> _What needs to be done_
Search the material for the word "else" and copy each line that holds it.

- - -

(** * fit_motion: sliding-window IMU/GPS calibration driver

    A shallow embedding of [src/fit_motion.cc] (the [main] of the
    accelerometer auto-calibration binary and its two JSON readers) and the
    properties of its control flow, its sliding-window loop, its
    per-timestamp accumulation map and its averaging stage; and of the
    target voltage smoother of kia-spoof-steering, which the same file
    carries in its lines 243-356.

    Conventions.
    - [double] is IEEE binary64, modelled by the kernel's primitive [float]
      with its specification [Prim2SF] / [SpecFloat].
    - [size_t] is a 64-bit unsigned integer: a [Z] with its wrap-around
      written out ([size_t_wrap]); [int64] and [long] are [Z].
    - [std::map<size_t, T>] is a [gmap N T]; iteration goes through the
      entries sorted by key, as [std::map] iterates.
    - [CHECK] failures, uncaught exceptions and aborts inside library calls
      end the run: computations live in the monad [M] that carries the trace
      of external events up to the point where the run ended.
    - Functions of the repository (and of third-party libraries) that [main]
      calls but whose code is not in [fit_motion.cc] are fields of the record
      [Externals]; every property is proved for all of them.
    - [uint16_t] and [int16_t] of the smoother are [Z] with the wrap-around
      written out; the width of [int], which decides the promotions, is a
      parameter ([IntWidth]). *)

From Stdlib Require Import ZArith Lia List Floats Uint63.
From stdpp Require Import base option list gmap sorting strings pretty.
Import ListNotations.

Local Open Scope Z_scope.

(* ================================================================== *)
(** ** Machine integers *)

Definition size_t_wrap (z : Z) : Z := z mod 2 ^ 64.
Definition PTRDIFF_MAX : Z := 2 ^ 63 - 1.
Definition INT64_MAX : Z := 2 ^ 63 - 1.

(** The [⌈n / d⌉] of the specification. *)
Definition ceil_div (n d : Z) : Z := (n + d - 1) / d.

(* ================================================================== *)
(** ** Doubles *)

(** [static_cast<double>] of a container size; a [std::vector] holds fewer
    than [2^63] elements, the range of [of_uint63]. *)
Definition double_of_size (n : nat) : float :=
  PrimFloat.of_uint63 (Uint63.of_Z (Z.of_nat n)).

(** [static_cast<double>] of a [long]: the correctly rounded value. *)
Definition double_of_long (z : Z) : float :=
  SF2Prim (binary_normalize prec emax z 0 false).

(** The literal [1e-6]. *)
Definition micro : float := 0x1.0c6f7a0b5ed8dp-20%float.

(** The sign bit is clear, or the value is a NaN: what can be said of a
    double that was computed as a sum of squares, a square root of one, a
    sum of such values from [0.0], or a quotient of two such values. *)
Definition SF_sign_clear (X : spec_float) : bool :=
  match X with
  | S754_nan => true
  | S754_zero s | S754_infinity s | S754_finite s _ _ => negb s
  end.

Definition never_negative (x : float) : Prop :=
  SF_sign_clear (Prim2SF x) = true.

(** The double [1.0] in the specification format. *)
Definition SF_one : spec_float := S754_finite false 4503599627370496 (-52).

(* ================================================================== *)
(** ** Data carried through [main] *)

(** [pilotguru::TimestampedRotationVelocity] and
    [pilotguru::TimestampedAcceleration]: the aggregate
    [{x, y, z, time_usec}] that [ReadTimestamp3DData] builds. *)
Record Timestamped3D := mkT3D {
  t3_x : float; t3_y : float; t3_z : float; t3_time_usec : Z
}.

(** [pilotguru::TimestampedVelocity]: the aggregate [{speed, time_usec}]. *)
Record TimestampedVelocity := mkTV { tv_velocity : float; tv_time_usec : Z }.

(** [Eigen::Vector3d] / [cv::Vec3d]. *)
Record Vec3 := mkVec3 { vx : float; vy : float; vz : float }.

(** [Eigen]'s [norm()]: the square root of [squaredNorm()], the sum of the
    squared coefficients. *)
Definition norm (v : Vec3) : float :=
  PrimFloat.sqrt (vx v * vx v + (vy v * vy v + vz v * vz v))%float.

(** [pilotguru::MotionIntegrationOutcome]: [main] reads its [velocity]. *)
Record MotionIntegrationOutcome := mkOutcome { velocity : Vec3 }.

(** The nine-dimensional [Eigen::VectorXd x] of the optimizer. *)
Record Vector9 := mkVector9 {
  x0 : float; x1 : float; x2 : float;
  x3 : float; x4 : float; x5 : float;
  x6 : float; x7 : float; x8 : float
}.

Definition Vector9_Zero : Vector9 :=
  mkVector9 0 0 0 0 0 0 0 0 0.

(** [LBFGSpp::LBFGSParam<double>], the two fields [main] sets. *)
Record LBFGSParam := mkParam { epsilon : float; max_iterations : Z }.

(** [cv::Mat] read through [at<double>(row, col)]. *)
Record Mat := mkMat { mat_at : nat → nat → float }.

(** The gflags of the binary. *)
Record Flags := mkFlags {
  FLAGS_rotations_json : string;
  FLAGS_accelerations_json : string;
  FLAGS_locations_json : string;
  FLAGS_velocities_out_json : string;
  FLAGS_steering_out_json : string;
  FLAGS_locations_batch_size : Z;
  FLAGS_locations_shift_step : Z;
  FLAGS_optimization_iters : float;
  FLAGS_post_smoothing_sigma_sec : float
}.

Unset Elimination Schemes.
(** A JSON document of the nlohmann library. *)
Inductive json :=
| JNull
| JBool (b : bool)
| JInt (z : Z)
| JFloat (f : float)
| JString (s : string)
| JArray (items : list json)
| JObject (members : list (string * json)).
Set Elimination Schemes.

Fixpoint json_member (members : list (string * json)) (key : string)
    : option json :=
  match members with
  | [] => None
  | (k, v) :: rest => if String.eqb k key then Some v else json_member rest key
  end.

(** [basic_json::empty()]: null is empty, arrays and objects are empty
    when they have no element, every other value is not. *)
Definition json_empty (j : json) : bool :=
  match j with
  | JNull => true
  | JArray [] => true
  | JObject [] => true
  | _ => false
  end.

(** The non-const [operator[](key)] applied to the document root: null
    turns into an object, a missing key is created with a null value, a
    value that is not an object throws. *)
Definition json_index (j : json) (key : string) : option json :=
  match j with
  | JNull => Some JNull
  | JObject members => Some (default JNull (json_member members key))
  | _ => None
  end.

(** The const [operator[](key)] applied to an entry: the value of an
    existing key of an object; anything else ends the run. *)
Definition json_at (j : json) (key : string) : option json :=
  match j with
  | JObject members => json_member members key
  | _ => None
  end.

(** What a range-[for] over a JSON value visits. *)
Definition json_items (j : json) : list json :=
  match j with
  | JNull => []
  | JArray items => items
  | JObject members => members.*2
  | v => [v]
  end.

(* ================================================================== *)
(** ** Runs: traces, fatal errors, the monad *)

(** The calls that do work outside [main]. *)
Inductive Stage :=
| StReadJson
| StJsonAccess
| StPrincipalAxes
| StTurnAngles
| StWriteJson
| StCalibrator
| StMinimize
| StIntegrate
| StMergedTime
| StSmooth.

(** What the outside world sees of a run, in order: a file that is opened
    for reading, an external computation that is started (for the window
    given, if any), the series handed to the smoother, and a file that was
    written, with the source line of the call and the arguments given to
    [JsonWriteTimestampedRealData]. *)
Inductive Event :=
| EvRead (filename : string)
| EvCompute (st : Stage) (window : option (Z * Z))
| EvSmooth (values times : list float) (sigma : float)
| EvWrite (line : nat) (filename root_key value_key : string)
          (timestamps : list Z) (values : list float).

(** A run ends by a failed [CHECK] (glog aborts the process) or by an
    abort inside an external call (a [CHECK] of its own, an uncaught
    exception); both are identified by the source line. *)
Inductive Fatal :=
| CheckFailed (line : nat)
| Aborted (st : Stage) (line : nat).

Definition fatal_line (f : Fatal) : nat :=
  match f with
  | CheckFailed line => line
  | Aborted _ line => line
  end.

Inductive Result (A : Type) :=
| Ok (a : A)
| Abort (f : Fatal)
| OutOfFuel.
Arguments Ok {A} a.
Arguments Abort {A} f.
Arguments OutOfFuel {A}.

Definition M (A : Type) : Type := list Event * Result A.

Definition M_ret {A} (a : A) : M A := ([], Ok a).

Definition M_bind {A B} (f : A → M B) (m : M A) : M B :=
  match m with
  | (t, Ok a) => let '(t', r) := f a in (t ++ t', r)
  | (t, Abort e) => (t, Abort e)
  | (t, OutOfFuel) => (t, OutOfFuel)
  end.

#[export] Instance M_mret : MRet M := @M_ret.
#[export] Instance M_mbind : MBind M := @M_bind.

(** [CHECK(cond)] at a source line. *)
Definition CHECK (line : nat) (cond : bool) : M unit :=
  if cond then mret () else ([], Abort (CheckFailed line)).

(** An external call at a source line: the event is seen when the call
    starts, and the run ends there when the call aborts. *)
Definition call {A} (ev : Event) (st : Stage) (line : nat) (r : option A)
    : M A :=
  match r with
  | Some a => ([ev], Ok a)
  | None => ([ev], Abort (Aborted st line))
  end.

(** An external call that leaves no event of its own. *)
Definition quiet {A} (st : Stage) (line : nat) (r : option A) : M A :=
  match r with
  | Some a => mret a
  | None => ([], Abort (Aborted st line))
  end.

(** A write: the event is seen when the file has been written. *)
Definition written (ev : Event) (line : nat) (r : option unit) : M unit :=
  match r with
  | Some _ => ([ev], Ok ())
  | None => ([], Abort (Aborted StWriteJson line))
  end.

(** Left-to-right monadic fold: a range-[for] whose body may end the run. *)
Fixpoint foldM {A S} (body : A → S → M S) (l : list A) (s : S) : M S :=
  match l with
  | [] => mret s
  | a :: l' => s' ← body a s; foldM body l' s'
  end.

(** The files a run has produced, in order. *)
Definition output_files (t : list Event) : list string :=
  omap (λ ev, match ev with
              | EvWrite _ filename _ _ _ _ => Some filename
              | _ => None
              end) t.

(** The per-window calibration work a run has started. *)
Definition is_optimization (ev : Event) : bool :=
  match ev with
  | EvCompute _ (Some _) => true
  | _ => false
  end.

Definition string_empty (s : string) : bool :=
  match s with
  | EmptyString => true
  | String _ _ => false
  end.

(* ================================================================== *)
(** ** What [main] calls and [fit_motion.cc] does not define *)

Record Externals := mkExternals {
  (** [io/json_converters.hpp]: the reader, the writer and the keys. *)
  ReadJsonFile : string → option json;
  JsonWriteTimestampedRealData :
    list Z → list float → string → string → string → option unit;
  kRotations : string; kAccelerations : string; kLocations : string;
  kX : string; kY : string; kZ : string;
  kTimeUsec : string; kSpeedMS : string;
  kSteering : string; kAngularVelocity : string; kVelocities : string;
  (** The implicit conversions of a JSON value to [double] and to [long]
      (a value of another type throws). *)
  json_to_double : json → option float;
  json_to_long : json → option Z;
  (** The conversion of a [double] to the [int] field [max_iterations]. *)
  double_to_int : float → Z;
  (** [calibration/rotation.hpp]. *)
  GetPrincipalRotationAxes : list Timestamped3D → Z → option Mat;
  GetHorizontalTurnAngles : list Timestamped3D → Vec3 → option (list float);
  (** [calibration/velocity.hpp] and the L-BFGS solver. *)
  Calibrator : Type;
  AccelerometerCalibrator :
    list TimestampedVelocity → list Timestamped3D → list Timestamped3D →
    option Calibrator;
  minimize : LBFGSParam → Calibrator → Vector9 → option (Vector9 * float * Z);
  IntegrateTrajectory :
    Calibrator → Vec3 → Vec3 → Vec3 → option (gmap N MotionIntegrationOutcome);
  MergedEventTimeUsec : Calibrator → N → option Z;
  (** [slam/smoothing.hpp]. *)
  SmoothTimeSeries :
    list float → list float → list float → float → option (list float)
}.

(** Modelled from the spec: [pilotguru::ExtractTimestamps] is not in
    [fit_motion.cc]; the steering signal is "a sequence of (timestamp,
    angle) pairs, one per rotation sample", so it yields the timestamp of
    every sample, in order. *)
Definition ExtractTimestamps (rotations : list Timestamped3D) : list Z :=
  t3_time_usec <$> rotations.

- - -

> _Answer for the task_
  | (k, v) :: rest => if String.eqb k key then Some v else json_member rest key
    existing key of an object; anything else ends the run. *)
  if cond then mret () else ([], Abort (CheckFailed line)).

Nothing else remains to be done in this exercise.